_PROMPT:_ Below is a listing; repeat exactly the lines from the one containing "(** Writing back" to the one containing "(** Columns that", both included.

_PROVIDED RECORDS:_

(* ===== verification/Schema.v ===== *)
(** * Errors, record ids, schemas and query values

    src/error.rs, src/attribute_cache/mod.rs and the [Tuple] derive macro of
    src/macro_utils/src/tuple.rs. *)

From S2P Require Import Prelude Query.

(** ** Errors (src/error.rs) *)
Inductive SystemError :=
| FileAlloc
| MmapFail
| MmapMismatchAddr
| ArrayAllocatorOutOfMemory.

Inductive TransactionError :=
| ReadLockBusy
| WriteLockBusy
| UpgradeLockBusy
| IndexNotFound
| LockBusy
| UserAbort.

#[export] Instance TransactionError_eq_dec : EqDecision TransactionError.
Proof. solve_decision. Defined.

(** ** Record ids: a [u32] offset into the table storage; [u32::MAX] is the
    sentinel of an empty cache slot. *)
Abbreviation Rid := Z (only parsing).

Definition Rid_from_u32 (id : Z) : outcome Rid :=
  _ ← rassert (negb (id =? u32_MAX));
  Ret id.

(** [From<usize> for Rid]: the cast truncates to 32 bits first. *)
Definition Rid_from_usize (id : Z) : outcome Rid := Rid_from_u32 (wrap 32 id).

Definition Rid_ok (r : Rid) : Prop := 0 <= r < u32_MAX.

Lemma Rid_from_u32_ok r : Rid_ok r -> Rid_from_u32 r = Ret r.
Proof.
  intros H. unfold Rid_from_u32, Rid_ok in *.
  by rewrite (proj2 (Z.eqb_neq _ _)) by lia.
Qed.

(** ** The [Schema] trait

    [to_cached] builds the cached struct of a tuple, [write_back] stores a
    cached struct into a tuple, [to_cached_field] maps a byte range of the
    tuple to the byte range of the cached struct that holds it. *)
Class Schema := {
  tuple_size : nat;
  field_size : nat;
  to_cached : obj -> obj;
  write_back : obj -> obj -> obj;
  key : obj -> outcome Z;
  to_cached_field : Field -> option Field;
}.

(** [Schema::matches], the default method: every queried field is cached. *)
Fixpoint matches_fields `{Schema} (fs : list Field) : bool :=
  match fs with
  | [] => true
  | f :: fs => match to_cached_field f with
               | None => false
               | Some _ => matches_fields fs
               end
  end.

Definition matches `{Schema} (q : FieldsMeta) : bool := matches_fields (fields q).

(** [Schema::update_cached], the default method: for every field of the query
    that is cached, copy [f.size()] payload bytes over it. *)
Fixpoint update_cached_items `{Schema} (items : list (Field * Z)) (data field : obj)
    : outcome obj :=
  match items with
  | [] => Ret field
  | (i, v) :: items =>
      match to_cached_field i with
      | Some f =>
          n ← Field_size f;
          bs ← raw_read data v n;
          field' ← raw_write field (f_begin f) bs;
          update_cached_items items data field'
      | None => update_cached_items items data field
      end
  end.

Definition update_cached `{Schema} (field : obj) (q : UpdateQuery) : outcome obj :=
  items ← UpdateIter_collect (S (length (fields (uq_meta q)))) (UpdateQuery_iter q);
  match items with
  | Some items => update_cached_items items (uq_data q) field
  | None => Ret field
  end.

(** ** The derived [Tuple] implementation (macro_utils) *)

(** [offset]/[offset_mut]: a pointer is its offset; the debug assertion is
    [offset < size_of::<Self>()]. *)
Definition tuple_offset (t : obj) (offset : Z) : outcome Z :=
  _ ← rassert (offset <? Z.of_nat (length t));
  Ret offset.

Fixpoint tuple_update_items (items : list (Field * Z)) (data t : obj) : outcome obj :=
  match items with
  | [] => Ret t
  | (idx, val) :: items =>
      ptr ← tuple_offset t (f_begin idx);
      n ← Field_size idx;
      bs ← raw_read data val n;
      t' ← raw_write t ptr bs;
      tuple_update_items items data t'
  end.

Definition tuple_update (t : obj) (q : UpdateQuery) : outcome obj :=
  items ← UpdateIter_collect (S (length (fields (uq_meta q)))) (UpdateQuery_iter q);
  match items with
  | Some items => tuple_update_items items (uq_data q) t
  | None => Ret t
  end.

(** [to_query_values]: one pointer (offset) per queried field. *)
Definition to_query_values (q : FieldsMeta) : FieldsValue :=
  FieldsValue_new (f_begin <$> fields q).

(** ** [QueryValue]: references into the cache slot and the stored tuple

    [qv_field] is the cache slot, [qv_tuple] the record in the storage. *)
Record QueryValue := mkQueryValue { qv_field : option Z; qv_tuple : option Rid }.

Definition QueryValue_new (field : option Z) (tuple : option Rid) : QueryValue :=
  mkQueryValue field tuple.

Definition cached_hit (v : QueryValue) : bool := bool_decide (is_Some (qv_field v)).

Definition has_field (v : QueryValue) : bool := bool_decide (is_Some (qv_field v)).

Definition has_tuple (v : QueryValue) : bool := bool_decide (is_Some (qv_tuple v)).

(** The address [get_value] and [get_value_mut] compute: a byte offset in a
    cache slot's value or in a stored tuple. *)
Inductive place :=
| InCache (slot : Z) (off : Z)
| InTuple (rid : Rid) (off : Z).

Definition value_place `{Schema} (v : QueryValue) (field : Field) : outcome place :=
  let cached_field := to_cached_field field in
  if bool_decide (is_Some cached_field) && bool_decide (is_Some (qv_field v)) then
    cached ← unwrap (qv_field v);
    cf ← unwrap cached_field;
    Ret (InCache cached (f_begin cf))
  else
    tuple ← unwrap (qv_tuple v);
    Ret (InTuple tuple (f_begin field)).

(** ** What the cache relies on in a schema

    The laws are stated for the columns of a table (the byte ranges of the
    tuple's fields) and for those among them that transactions write. *)
Definition load_field (o : obj) (f : Field) : obj :=
  load o (Z.to_nat (f_begin f)) (Z.to_nat (Field_len f)).

Definition store_field (o : obj) (f : Field) (bs : obj) : obj :=
  store o (Z.to_nat (f_begin f)) bs.

Definition in_object (f : Field) (size : nat) : Prop :=
  Field_ok f /\ f_end f <= Z.of_nat size.

(** [agree c t]: the cached struct [c] of the stored tuple [t] shows, through
    [to_cached_field], the columns of the record [write_back c t]. *)
Definition agree `{Schema} (columns : list Field) (c t : obj) : Prop :=
  length c = field_size /\ length t = tuple_size /\
  forall f cf, f ∈ columns -> to_cached_field f = Some cf ->
    load_field c cf = load_field (write_back c t) f.

Class SchemaLaws (S : Schema) (columns mut_columns : list Field) := {
  mut_columns_sub : mut_columns ⊆ columns;
  columns_in_tuple : forall f, f ∈ columns -> in_object f tuple_size;
  cached_in_field : forall f cf, f ∈ columns -> to_cached_field f = Some cf ->
    in_object cf field_size /\ Field_len cf = Field_len f;
  to_cached_length : forall t, length t = tuple_size -> length (to_cached t) = field_size;
  write_back_length : forall c t, length c = field_size -> length t = tuple_size ->
    length (write_back c t) = tuple_size;
  (** Writing back an unmodified copy changes nothing. *)
  write_back_to_cached : forall t, length t = tuple_size -> write_back (to_cached t) t = t;
  to_cached_read : forall t f cf, length t = tuple_size -> f ∈ columns ->
    to_cached_field f = Some cf -> load_field (to_cached t) cf = load_field t f;
  (** Columns that are not cached are read from the stored tuple. *)
  uncached_read : forall c t f, f ∈ columns -> to_cached_field f = None ->
    length c = field_size -> length t = tuple_size ->
    load_field (write_back c t) f = load_field t f;
  (** A write to a cached column reaches the record and keeps the agreement. *)
  cached_write : forall c t f cf bs, f ∈ mut_columns -> to_cached_field f = Some cf ->
    agree columns c t -> length bs = Z.to_nat (Field_len f) ->
    write_back (store_field c cf bs) t = store_field (write_back c t) f bs /\
    agree columns (store_field c cf bs) t;
  (** So does a write to an uncached column of the stored tuple. *)
  uncached_write : forall c t f bs, f ∈ mut_columns -> to_cached_field f = None ->
    agree columns c t -> length bs = Z.to_nat (Field_len f) ->
    write_back c (store_field t f bs) = store_field (write_back c t) f bs /\
    agree columns c (store_field t f bs);
}.

Lemma matches_fields_spec {S : Schema} fs :
  matches_fields fs = true <-> forall f, f ∈ fs -> is_Some (to_cached_field f).
Proof.
  induction fs as [|f fs IH]; simpl; [set_solver|].
  destruct (to_cached_field f) eqn:E.
  - rewrite IH. split; intros H g Hg.
    + apply elem_of_cons in Hg as [->|Hg]; [eauto|auto].
    + apply H. set_solver.
  - split; [done|]. intros H. destruct (H f ltac:(set_solver)). congruence.
Qed.

Section laws.
Context {S : Schema} {columns mut_columns : list Field} {L : SchemaLaws S columns mut_columns}.

Lemma to_cached_agree t : length t = tuple_size -> agree columns (to_cached t) t.
Proof.
  intros Ht. split; [by apply to_cached_length|]. split; [done|]. intros f cf Hf Hcf.
  rewrite write_back_to_cached by done. by apply to_cached_read.
Qed.

End laws.

Lemma length_store_field o f bs : length (store_field o f bs) = length o.
Proof. apply length_store. Qed.

Lemma length_load_field o f n :
  in_object f n -> length o = n -> length (load_field o f) = Z.to_nat (Field_len f).
Proof.
  intros [[[H1 H2] H3] H4] <-. apply length_load.
  unfold Field_len, fits in *. lia.
Qed.

Lemma raw_read_field o f n :
  in_object f n -> length o = n -> raw_read o (f_begin f) (Field_len f) = Ret (load_field o f).
Proof.
  intros [[[Hf1 Hf2] Hf3] Hf4] Hl. unfold Field_len, fits in *. apply raw_read_ok; lia.
Qed.

Lemma raw_write_field o f n bs :
  in_object f n -> length o = n -> length bs = Z.to_nat (Field_len f) ->
  raw_write o (f_begin f) bs = Ret (store_field o f bs).
Proof.
  intros [[[Hf1 Hf2] Hf3] Hf4] Hl Hb. unfold Field_len, fits in *. apply raw_write_ok; lia.
Qed.

(** The columns that can be read through a value obtained with query [q]: if
    every field of [q] is cached there may be no tuple to fall back on. *)
Definition covers `{Schema} (q : FieldsMeta) (f : Field) : Prop :=
  matches q = true -> is_Some (to_cached_field f).

Lemma covers_query `{Schema} q f : f ∈ fields q -> covers q f.
Proof. intros Hf Hm. unfold matches in Hm. rewrite matches_fields_spec in Hm. by apply Hm. Qed.

(** [v] points to a record [r], in slot [i] if it is cached. *)
Definition points_to `{Schema} (q : FieldsMeta) (v : QueryValue) (cached : bool) (i : Z) (r : Rid) : Prop :=
  if cached
  then qv_field v = Some i /\ (qv_tuple v = Some r \/ (qv_tuple v = None /\ matches q = true))
  else qv_field v = None /\ qv_tuple v = Some r.

Lemma value_place_points `{Schema} q v cached i r f :
  points_to q v cached i r -> covers q f ->
  value_place v f = Ret
    match to_cached_field f with
    | Some cf => if cached then InCache i (f_begin cf) else InTuple r (f_begin f)
    | None => InTuple r (f_begin f)
    end.
Proof.
  intros Hc Hf. unfold value_place, points_to, covers in *.
  destruct (to_cached_field f) as [cf|]; simpl.
  - destruct cached; destruct Hc as [Ec Et]; rewrite Ec; simpl; [done|by rewrite Et].
  - destruct cached; destruct Hc as [Ec Et]; [|by rewrite Et].
    destruct Et as [Et|[_ Hm]]; [by rewrite Et|]. by destruct (Hf Hm).
Qed.

#[export] Hint Rewrite length_store_field : alchemy.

_EXERCISE ANSWER:_
  (** Writing back an unmodified copy changes nothing. *)
  write_back_to_cached : forall t, length t = tuple_size -> write_back (to_cached t) t = t;
  to_cached_read : forall t f cf, length t = tuple_size -> f ∈ columns ->
    to_cached_field f = Some cf -> load_field (to_cached t) cf = load_field t f;
  (** Columns that are not cached are read from the stored tuple. *)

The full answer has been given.